Nakshatra – Dimore Lunari
Ventisette dimore lunari dell'India antica
I Segni
Storia e Origini
I nakshatras sono il cielo autenticamente antico dell'India — più antichi dei dodici segni zodiacali e, a differenza loro, interamente nati in casa. Sono le dimore lunari: i ventisette (in alcuni testi ventotto) gruppi di stelle che la Luna attraversa mentre percorre il cielo una volta al mese. E sono antichi: i nakshatras sono già nominati nel Rig Veda e nell'Atharva Veda, gli strati più antichi delle scritture sanscrite.

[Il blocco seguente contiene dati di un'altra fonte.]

(* ===== verification/Discovery.v ===== *)
(** * Managed-instance discovery: internal/gcpdiscovery/client.go

    [Classify] is the classification table; [List] is one discovery pass: it walks the
    managed-instance listing, decides which instances need a detail read and issues
    those reads. The Compute API is a parameter: the listing is the sequence of
    entries or errors its iterator yields, [get] answers an instance read.

    [List_snapshot] shows that a snapshot is never partial and that a detail is only
    ever read for a present, created, non-recreating member and is that very
    instance's. *)

From S2P Require Import Prelude GoStrings GoNet.

Definition ActionNone : string := "NONE".
Definition ActionCreating : string := "CREATING".
Definition ActionCreatingWithoutRetries : string := "CREATING_WITHOUT_RETRIES".
Definition ActionRecreating : string := "RECREATING".
Definition ActionDeleting : string := "DELETING".
Definition ActionAbandoning : string := "ABANDONING".
Definition ActionRestarting : string := "RESTARTING".
Definition ActionRefreshing : string := "REFRESHING".
Definition ActionVerifying : string := "VERIFYING".

Inductive Verdict := VerdictDeparted | VerdictPending | VerdictPresent.

#[global] Instance Verdict_eq_dec : EqDecision Verdict.
Proof. solve_decision. Defined.

(** The third case of the switch has no body, and an action outside the table reaches
    the same code. *)
Definition Classify (action : string) (hasInstanceID hasRecord : bool) : Verdict :=
  if bool_decide (action = ActionDeleting) || bool_decide (action = ActionAbandoning)
  then VerdictDeparted
  else if bool_decide (action = ActionRecreating) then VerdictPresent
  else if negb hasInstanceID then if hasRecord then VerdictPresent else VerdictPending
  else VerdictPresent.

Record ListedMember := mkListedMember {
  lm_Name : string;
  lm_Action : string;
  lm_InstanceID : string;
  lm_Verdict : Verdict;
  lm_Zone : string;
  lm_TemplateRevision : string
}.

Inductive DetailReason :=
| DetailReasonNoRecordedAddress
| DetailReasonIDChanged
| DetailReasonPeriodicRefresh.

Record Detail := mkDetail {
  d_Name : string;
  d_InstanceID : string;
  d_ExternalAddress : string;
  d_Reason : DetailReason
}.

Record Recorded := mkRecorded {
  r_Name : string;
  r_ExternalAddress : string;
  r_InstanceID : string
}.

Record Snapshot := mkSnapshot {
  Members : list ListedMember;
  Details : gmap string Detail
}.

(** The API's objects, as the source reads them. *)
Record ManagedInstance := mkManagedInstance {
  mi_Name : string;
  mi_CurrentAction : string;
  mi_Id : option Z;
  mi_Instance : string;
  mi_Template : string
}.

Record Instance_ := mkInstance {
  inst_Id : Z;
  inst_AccessConfigs : list (list string)
}.

Fixpoint zone_of_segments (segments : list string) : string :=
  match segments with
  | [] => ""
  | s :: rest => if bool_decide (s = "zones")
                 then match rest with z :: _ => z | [] => "" end
                 else zone_of_segments rest
  end.

Definition zoneFromInstanceURL (url : string) : string := zone_of_segments (Split "/"%char url).

Definition templateRevision (url : string) : string :=
  if bool_decide (url = "") then "" else default "" (last (Split "/"%char url)).

Definition externalAddress (inst : Instance_) : string :=
  default "" (head (filter (fun ip => ip <> "") (concat (inst_AccessConfigs inst)))).

Record detailFetch := mkDetailFetch {
  df_name : string;
  df_zone : string;
  df_listedID : string;
  df_reason : DetailReason
}.

Inductive list_error :=
| ListingFailed (e : string)
| DetailFailed (name e : string)
| IDMismatch (name listed got : string).

(** The entry the loop appends for [mi]. *)
Definition listed_of (recorded : gmap string Recorded) (mi : ManagedInstance) : ListedMember :=
  let id := match mi_Id mi with Some v => Itoa v | None => "" end in
  let hasRecord := bool_decide (is_Some (recorded !! mi_Name mi)) in
  mkListedMember (mi_Name mi) (mi_CurrentAction mi) id
    (Classify (mi_CurrentAction mi) (negb (bool_decide (id = ""))) hasRecord)
    (zoneFromInstanceURL (mi_Instance mi)) (templateRevision (mi_Template mi)).

(** The detail read the loop queues for it, if any. A missing record is Go's zero
    [Recorded]. *)
Definition fetch_of (recorded : gmap string Recorded) (refresh : gset string) (mi : ManagedInstance)
  : option detailFetch :=
  let m := listed_of recorded mi in
  let rec := default (mkRecorded "" "" "") (recorded !! lm_Name m) in
  let fetch reason := Some (mkDetailFetch (lm_Name m) (lm_Zone m) (lm_InstanceID m) reason) in
  if negb (bool_decide (lm_Verdict m = VerdictPresent)) ||
     bool_decide (lm_Action m = ActionRecreating) || bool_decide (lm_InstanceID m = "") then None
  else if bool_decide (is_Some (recorded !! lm_Name m)) && bool_decide (r_ExternalAddress rec = "")
  then fetch DetailReasonNoRecordedAddress
  else if negb (bool_decide (lm_InstanceID m = r_InstanceID rec))
  then fetch DetailReasonIDChanged
  else if bool_decide (lm_Name m ∈ refresh) then fetch DetailReasonPeriodicRefresh
  else None.

(** The listing loop. *)
Fixpoint walk (recorded : gmap string Recorded) (refresh : gset string)
    (it : list (result string ManagedInstance)) : result list_error (list ListedMember * list detailFetch) :=
  match it with
  | [] => Ok ([], [])
  | Err e :: _ => Err (ListingFailed e)
  | Ok mi :: it =>
      r <-! walk recorded refresh it ;;
      Ok (listed_of recorded mi :: r.1, option_list (fetch_of recorded refresh mi) ++ r.2)
  end.

Section List.
Variable get : string -> string -> result string Instance_.

(** The detail loop. *)
Fixpoint read_details (fetches : list detailFetch) (details : gmap string Detail)
  : result list_error (gmap string Detail) :=
  match fetches with
  | [] => Ok details
  | f :: fetches =>
      match get (df_zone f) (df_name f) with
      | Err e => Err (DetailFailed (df_name f) e)
      | Ok inst =>
          let gotID := Itoa (inst_Id inst) in
          guard bool_decide (gotID = df_listedID f) else IDMismatch (df_name f) (df_listedID f) gotID ;;
          read_details fetches
            (<[df_name f := mkDetail (df_name f) gotID (externalAddress inst) (df_reason f)]> details)
      end
  end.

Definition recorded_by_name (recorded : list Recorded) : gmap string Recorded :=
  foldl (fun m r => <[r_Name r := r]> m) ∅ recorded.

Definition List (it : list (result string ManagedInstance)) (recorded : list Recorded)
    (refreshNames : list string) : result list_error Snapshot :=
  r <-! walk (recorded_by_name recorded) (list_to_set refreshNames) it ;;
  details <-! read_details r.2 ∅ ;;
  Ok (mkSnapshot r.1 details).
End List.

(** ** Proofs *)
Lemma walk_ok recorded refresh it ms fs :
  walk recorded refresh it = Ok (ms, fs) ->
  exists mis, it = Ok <$> mis /\ ms = listed_of recorded <$> mis /\ fs = omap (fetch_of recorded refresh) mis.
Proof.
  revert ms fs. induction it as [|[mi|e] it IH]; intros ms fs H; cbn in H; [| |done].
  - simplify_eq. by exists [].
  - apply res_bind_ok in H as ([ms' fs'] & Hw & H). injection H as <- <-.
    destruct (IH _ _ Hw) as (mis & -> & -> & ->). exists (mi :: mis). do 2 (split; [done|]).
    cbn. by destruct (fetch_of recorded refresh mi).
Qed.

Lemma fetch_of_spec recorded refresh mi f :
  fetch_of recorded refresh mi = Some f ->
  let m := listed_of recorded mi in
  df_name f = lm_Name m /\ df_zone f = lm_Zone m /\ df_listedID f = lm_InstanceID m /\
  lm_Verdict m = VerdictPresent /\ lm_Action m <> ActionRecreating /\ lm_InstanceID m <> "".
Proof.
  unfold fetch_of. cbn zeta. intros H.
  destruct (_ || _ || _) eqn:Hg in H; [done|].
  apply orb_false_iff in Hg as [[Hv Ha]%orb_false_iff Hi].
  apply negb_false_iff, bool_decide_eq_true in Hv. apply bool_decide_eq_false in Ha, Hi.
  repeat case_match; simplify_eq; done.
Qed.

Lemma read_details_ok get fs acc details n d :
  read_details get fs acc = Ok details -> details !! n = Some d ->
  acc !! n = Some d \/
  exists f inst, f ∈ fs /\ df_name f = n /\ get (df_zone f) n = Ok inst /\
    d = mkDetail n (df_listedID f) (externalAddress inst) (df_reason f) /\
    df_listedID f = Itoa (inst_Id inst).
Proof.
  revert acc. induction fs as [|f fs IH]; intros acc H Hd; cbn in H; [simplify_eq; by left|].
  destruct (get _ _) as [inst|] eqn:Hget; [|done].
  apply guard_ok in H as [Hid%bool_decide_eq_true H].
  destruct (IH _ H Hd) as [Hl|(f' & inst' & Hin & ?)];
    [|right; exists f', inst'; split; [by right|done]].
  destruct (decide (df_name f = n)) as [<-|Hne].
  - rewrite lookup_insert_eq in Hl. injection Hl as <-. right. exists f, inst.
    rewrite Hid. repeat split; [by left|done].
  - rewrite lookup_insert_ne in Hl by done. by left.
Qed.

(** A discovery snapshot is all or nothing and its details are genuine. [List]
    succeeds only when the listing had no error, and then returns exactly one member
    per entry, in order, classified by the table; every detail in the snapshot
    belongs to a listed member that is present, has an instance id and is not being
    recreated, carries that id, and is the address of the instance read in that
    member's zone. *)
Theorem List_snapshot get it recorded refreshNames snap :
  List get it recorded refreshNames = Ok snap ->
  exists mis, it = Ok <$> mis /\
    Members snap = listed_of (recorded_by_name recorded) <$> mis /\
    forall n d, Details snap !! n = Some d ->
      exists m inst, m ∈ Members snap /\ lm_Name m = n /\ lm_Verdict m = VerdictPresent /\
        lm_Action m <> ActionRecreating /\ lm_InstanceID m <> "" /\
        get (lm_Zone m) n = Ok inst /\ d_InstanceID d = lm_InstanceID m /\
        d_InstanceID d = Itoa (inst_Id inst) /\ d_ExternalAddress d = externalAddress inst.
Proof.
  unfold List. intros H. apply res_bind_ok in H as ([ms fs] & Hw & H).
  apply res_bind_ok in H as (details & Hd & H). injection H as <-.
  destruct (walk_ok _ _ _ _ _ Hw) as (mis & -> & -> & ->). exists mis. do 2 (split; [done|]).
  intros n d Hn. cbn in Hn.
  destruct (read_details_ok _ _ _ _ _ _ Hd Hn) as [H|(f & inst & Hf & Hname & Hget & -> & Hid)];
    [by rewrite lookup_empty in H|].
  apply list_elem_of_omap in Hf as (mi & Hmi & Hfetch).
  destruct (fetch_of_spec _ _ _ _ Hfetch) as (E1 & E2 & E3 & Hv & Ha & Hi).
  exists (listed_of (recorded_by_name recorded) mi), inst. cbn [Members].
  split; [apply list_elem_of_fmap; eauto|].
  rewrite E1 in Hname. rewrite E2 in Hget. cbn [d_InstanceID d_ExternalAddress].
  rewrite <- E3. repeat split; auto. by rewrite E3.
Qed.

Definition sample_mi : ManagedInstance :=
  mkManagedInstance "gw-a" "NONE" (Some 77) "https://c/projects/p/zones/us-a/instances/gw-a"
    "https://c/global/instanceTemplates/rev-3".

Lemma List_snapshot_witness :
  exists snap, List (fun _ _ => Ok (mkInstance 77 [[]; [""; "203.0.113.7"]])) [Ok sample_mi] [] [] = Ok snap /\
    Details snap !! "gw-a" = Some (mkDetail "gw-a" "77" "203.0.113.7" DetailReasonIDChanged) /\
    lm_Zone <$> Members snap = ["us-a"] /\
    exists mis, [Ok sample_mi] = (Ok <$> mis : list (result string ManagedInstance)) /\
      Members snap = listed_of (recorded_by_name []) <$> mis.
Proof.
  eexists. split; [vm_compute; reflexivity|]. split; [vm_compute; reflexivity|].
  split; [vm_compute; reflexivity|].
  destruct (List_snapshot (fun _ _ => Ok (mkInstance 77 [[]; [""; "203.0.113.7"]])) [Ok sample_mi]
    [] [] _ eq_refl) as (mis & H1 & H2 & _). exists mis. split; [exact H1|exact H2].
Defined.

Quanto antichi, esattamente, possono dircelo le stelle stesse. Gli elenchi cominciano spesso con Krittika — le Pleiadi — e Krittika segna l'inizio perché, quando il sistema fu fissato, sorgeva esattamente a est all'equinozio di primavera. Da allora la precessione ha spostato l'equinozio, e gli studiosi che leggono a ritroso quello spostamento collocano l'origine della tradizione dei nakshatras intorno al 2000 a.C. o prima. È astronomia di autentica antichità, indigena del subcontinente.
I nakshatras sono un sistema lunare, e questo li distingue dallo zodiaco solare. Il tuo nakshatra è la dimora in cui si trovava la Luna alla tua nascita, non il segno del Sole — un modo diverso e più antico di leggere il cielo. Ciascuno ha la propria divinità, il proprio simbolo e la propria natura, e il conteggio è genuinamente lunare: ventisette dimore per i circa ventisette giorni che la Luna impiega a tornare alla stessa stella. (Una ventottesima, Abhijit, «la vittoriosa», fu in seguito messa da parte per mantenere il numero tondo.)
Questo, dunque, è uno di quelli veri. Là dove i dodici segni rashi dell'astrologia indiana furono importati dai Greci nei primi secoli d.C., i nakshatras c'erano da molto prima — un'astronomia vedica autoctona che gli indiani non hanno mai smesso di usare, ancora oggi centrale nel dare il nome ai bambini, fissare i matrimoni e scegliere i giorni propizi in tutta l'Asia meridionale. Il nakshatra che ti diamo è un segno indiano autenticamente antico, non uno preso in prestito.